>>
(** C8, amended.  Colour assignment is a function of the identifier and the
    override table.  A non-empty colour that the table holds for a non-empty
    identifier is returned as it is.  Without a table, or with an empty
    entry, or without an entry for an identifier that names no member of
    [Object.prototype], the colour is [getPersonColor]'s.  That function
    searches the identifier for the leftmost [person] followed by a digit and
    reads the number [N] of the longest run of decimal digits there: it finds
    nothing exactly when there is no such place, and otherwise captures those
    digits, which are read in base ten.  For [1 <= N < 2^53] the colour is
    entry [(N - 1) mod 10] of the palette of ten distinct colours, so [N] and
    [N + 10] get the same colour while both are below [2^53]; an identifier
    without such a place gets entry 0; an absent or empty identifier gets the
    gray, whatever the table.  So ["person3"] with an empty table gets the
    third entry, and ["person1"] with [{person1: "#ABCDEF"}] gets
    ["#ABCDEF"]. *)
Theorem color_assignment :
  (forall (r : LocationResponse) (table : gmap string string) (p c : string),
     person_colors r = Some table -> table !! p = Some c -> p <> "" -> c <> "" ->
     getPersonColorFromResponse (Some r) (Some p) = Str c)
  /\ (forall (r : LocationResponse) (table : gmap string string) (p : string),
        person_colors r = Some table -> table !! p = None -> inherited p = false ->
        getPersonColorFromResponse (Some r) (Some p) = of_option (getPersonColor (Some p)))
  /\ (forall (r : LocationResponse) (p : string),
        person_colors r = None ->
        getPersonColorFromResponse (Some r) (Some p) = of_option (getPersonColor (Some p))
        /\ getPersonColorFromResponse None (Some p) = of_option (getPersonColor (Some p)))
  /\ (forall c : ascii, is_digit c = true <-> c ∈ digitChars)
  /\ (mathInt "" = 0%Z
      /\ forall (ds : string) (c : ascii),
           mathInt (ds +:+ String c "")
           = (10 * mathInt ds + (Z.of_nat (nat_of_ascii c) - 48))%Z)
  /\ (forall p : string,
        match_person p = None <-> forall pre : string, ~ occurrence p pre)
  /\ (forall p ds : string,
        match_person p = Some ds ->
        ds <> "" /\ Forall (fun c => is_digit c = true) (list_ascii_of_string ds)
        /\ exists pre rest : string,
             p = pre +:+ "person" +:+ ds +:+ rest
             /\ no_digit_ahead rest
             /\ forall pre' : string,
                  occurrence p pre' -> String.length pre <= String.length pre')
  /\ (forall pre ds rest : string,
        ds <> "" -> Forall (fun c => is_digit c = true) (list_ascii_of_string ds) ->
        no_digit_ahead rest ->
        (forall pre' : string,
           occurrence (pre +:+ "person" +:+ ds +:+ rest) pre' ->
           String.length pre <= String.length pre') ->
        match_person (pre +:+ "person" +:+ ds +:+ rest) = Some ds
        /\ ((1 <= mathInt ds < 2 ^ 53)%Z ->
            getPersonColor (Some (pre +:+ "person" +:+ ds +:+ rest))
            = colors !! Z.to_nat ((mathInt ds - 1) mod 10)))
  /\ (forall (p ds : string),
        match_person p = Some ds -> (1 <= mathInt ds < 2 ^ 53)%Z ->
        exists c : string,
          getPersonColor (Some p) = Some c
          /\ colors !! Z.to_nat ((mathInt ds - 1) mod 10) = Some c)
  /\ (forall ds : string,
        ds <> "" -> Forall (fun c => is_digit c = true) (list_ascii_of_string ds) ->
        (1 <= mathInt ds < 2 ^ 53)%Z ->
        getPersonColor (Some ("person" +:+ ds))
        = colors !! Z.to_nat ((mathInt ds - 1) mod 10))
  /\ (forall (p q ds es : string),
        match_person p = Some ds -> match_person q = Some es ->
        (1 <= mathInt ds)%Z -> mathInt es = (mathInt ds + 10)%Z -> (mathInt es < 2 ^ 53)%Z ->
        getPersonColor (Some q) = getPersonColor (Some p))
  /\ (forall p : string,
        p <> "" -> (forall pre : string, ~ occurrence p pre) ->
        getPersonColor (Some p) = colors !! 0)
  /\ (forall locs : option LocationResponse,
        getPersonColorFromResponse locs None = Str gray)
  /\ getPersonColor None = Some gray
  /\ (gray ∉ colors)
  /\ length colors = 10 /\ NoDup colors
  /\ getPersonColorFromResponse
       (Some (mkResponse None None None [] "" None (Some ∅))) (Some "person3")
     = Str "#10B981"
  /\ colors !! 2 = Some "#10B981"
  /\ getPersonColorFromResponse
       (Some (mkResponse None None None [] "" None (Some {[ "person1" := "#ABCDEF" ]})))
       (Some "person1")
     = Str "#ABCDEF"
  /\ (forall (r : LocationResponse) (table : gmap string string) (p : string),
        person_colors r = Some table -> table !! p = Some "" ->
        getPersonColorFromResponse (Some r) (Some p) = of_option (getPersonColor (Some p)))
  /\ (forall locs : option LocationResponse,
        getPersonColorFromResponse locs (Some "") = Str gray).
Proof.
  assert (Hsmall : forall p ds : string,
             match_person p = Some ds -> (1 <= mathInt ds < 2 ^ 53)%Z ->
             getPersonColor (Some p) = colors !! Z.to_nat ((mathInt ds - 1) mod 10)).
  { intros p ds Hm HN. rewrite (getPersonColor_small p ds Hm) by lia.
    rewrite Z.rem_mod_nonneg by lia. unfold at_index.
    rewrite (proj2 (Z.ltb_ge _ 0)); [done|]. apply Z.mod_pos_bound. lia. }
  split.
  { intros r table p c Ht Hp Hne Hc. unfold getPersonColorFromResponse. rewrite Ht, Hp.
    destruct (String.eqb_spec p ""); [done|]. by destruct (String.eqb_spec c ""). }
  split.
  { intros r table p Ht Hp Hin. unfold getPersonColorFromResponse. rewrite Ht, Hp, Hin.
    by destruct (String.eqb p ""). }
  split.
  { intros r p Ht. unfold getPersonColorFromResponse. by rewrite Ht. }
  split; [exact is_digit_spec|].
  split; [split; [reflexivity | exact mathInt_snoc]|].
  split; [exact match_person_None|].
  split.
  { intros p ds Hm. destruct (match_person_digits p ds Hm) as [Hne Hds].
    split; [done|]. split; [done|]. by apply match_person_Some. }
  split.
  { intros pre ds rest Hne Hds Hrest Hleft.
    pose proof (match_person_leftmost pre ds rest Hne Hds Hrest Hleft) as Hm.
    split; [done|]. intros HN. by apply Hsmall. }
  split.
  { intros p ds Hm HN. rewrite (Hsmall p ds Hm HN).
    destruct (at_index_colors ((mathInt ds - 1) mod 10)) as (c & Hc & _);
      [apply Z.mod_pos_bound; lia|].
    unfold at_index in Hc. rewrite (proj2 (Z.ltb_ge _ 0)) in Hc
      by (apply Z.mod_pos_bound; lia).
    by exists c. }
  split.
  { intros ds Hne Hds HN. apply Hsmall; [|done]. by apply match_person_personN. }
  split.
  { intros p q ds es Hp Hq HN Hes Hbound.
    rewrite (Hsmall p ds Hp), (Hsmall q es Hq), Hes by lia. f_equal. f_equal.
    replace (mathInt ds + 10 - 1)%Z with (mathInt ds - 1 + 1 * 10)%Z by lia.
    apply Z.mod_add. lia. }
  split.
  { intros p Hne Hno. apply match_person_None in Hno. unfold getPersonColor. rewrite Hno.
    by destruct (String.eqb_spec p ""). }
  split; [by intros [r|]|].
  split; [done|].
  split; [apply (bool_decide_unpack (gray ∉ colors)); vm_compute; exact I|].
  split; [done|].
  split; [apply (bool_decide_unpack (NoDup colors)); vm_compute; exact I|].
  split; [vm_compute; reflexivity|].
  split; [done|].
  split; [vm_compute; reflexivity|].
  split.
  { intros r table p Ht Hp. unfold getPersonColorFromResponse. rewrite Ht, Hp.
    by destruct (String.eqb p ""). }
  intros [r|]; [|done]. unfold getPersonColorFromResponse.
  by destruct (person_colors r).
Qed.

(** C8 on an overridden identifier, on numbered ones and on one without a
    number. *)
Lemma color_assignment_witness :
  getPersonColorFromResponse
    (Some (mkResponse None None None [] "" None (Some {[ "person7" := "#123456" ]})))
    (Some "person7") = Str "#123456"
  /\ (exists c : string,
        getPersonColor (Some "person14") = Some c /\ colors !! 3 = Some c)
  /\ getPersonColor (Some "team person25b") = colors !! 4
  /\ getPersonColor (Some "alice") = colors !! 0.
Proof.
  destruct color_assignment
    as (Hoverride & _ & _ & _ & _ & _ & _ & Hplace & Hnumbered & _ & _ & Hdefault & _).
  split.
  { apply (Hoverride (mkResponse None None None [] "" None (Some {[ "person7" := "#123456" ]}))
             {[ "person7" := "#123456" ]} "person7" "#123456");
      [reflexivity | vm_compute; reflexivity | discriminate | discriminate]. }
  split.
  { apply (Hnumbered "person14" "14"); [reflexivity | split; vm_compute; [discriminate | reflexivity]]. }
  split.
  { apply (Hplace "team " "25" "b"); [discriminate | repeat constructor | reflexivity | |].
    - intros pre' (d & rest & _ & H).
      destruct pre' as [|c1 [|c2 [|c3 [|c4 [|c5 pre']]]]]; [discriminate H .. | simpl; lia].
    - split; vm_compute; [discriminate | reflexivity]. }
  apply (Hdefault "alice"); [discriminate|].
  apply match_person_None. reflexivity.
Defined.

(** C10. For ["person0"] the pattern captures ["0"], whose number is 0; the
    index is [-1], the remainder by ten stays [-1], and the palette has
    nothing there: [getPersonColor] returns [undefined], not a palette colour
    and not the gray.  The same holds for every identifier whose captured
    number is 0; and an identifier that does get a colour is empty (gray),
    or matches nowhere, or carries a number of at least 1. *)
Theorem person0_undefined :
  match_person "person0" = Some "0"
  /\ parseInt "0" = Integer 0
  /\ minus (parseInt "0") 1 = Integer (-1)
  /\ remainder (Integer (-1)) (Z.of_nat (length colors)) = Integer (-1)
  /\ at_number colors (Integer (-1)) = None
  /\ getPersonColor (Some "person0") = None
  /\ (forall p ds : string,
        match_person p = Some ds -> mathInt ds = 0%Z -> getPersonColor (Some p) = None)
  /\ (forall p c : string,
        getPersonColor (Some p) = Some c ->
        p = "" \/ match_person p = None
        \/ exists ds : string, match_person p = Some ds /\ (1 <= mathInt ds)%Z).
Proof.
  split; [reflexivity|]. split; [reflexivity|]. split; [reflexivity|].
  split; [reflexivity|]. split; [reflexivity|]. split; [reflexivity|]. split.
  - intros p ds Hm H0. rewrite (getPersonColor_small p ds Hm), H0 by lia. reflexivity.
  - intros p c Hc. destruct (match_person p) as [ds|] eqn:Hm; [|by right; left].
    right; right. exists ds. split; [done|].
    pose proof (mathInt_nonneg p ds Hm) as Hnn.
    destruct (decide (mathInt ds = 0%Z)) as [H0|]; [|lia].
    rewrite (getPersonColor_small p ds Hm), H0 in Hc by lia. discriminate.
Qed.

(** C10 on an identifier with number 00 and on one with number 12. *)
Lemma person0_undefined_witness :
  getPersonColor (Some "xperson00") = None
  /\ ("person12" = "" \/ match_person "person12" = None
      \/ exists ds : string, match_person "person12" = Some ds /\ (1 <= mathInt ds)%Z).
Proof.
  destruct person0_undefined as (_ & _ & _ & _ & _ & _ & Hzero & Hdefined).
  split.
  - apply (Hzero "xperson00" "00"); reflexivity.
  - apply (Hdefined "person12" "#EF4444"). reflexivity.
Defined.

End ColorFacts.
<<
If a line in the records above contains the word "empty", copy it.

    override table.  A non-empty colour that the table holds for a non-empty
    identifier is returned as it is.  Without a table, or with an empty
    without such a place gets entry 0; an absent or empty identifier gets the
    gray, whatever the table.  So ["person3"] with an empty table gets the
    number is 0; and an identifier that does get a colour is empty (gray),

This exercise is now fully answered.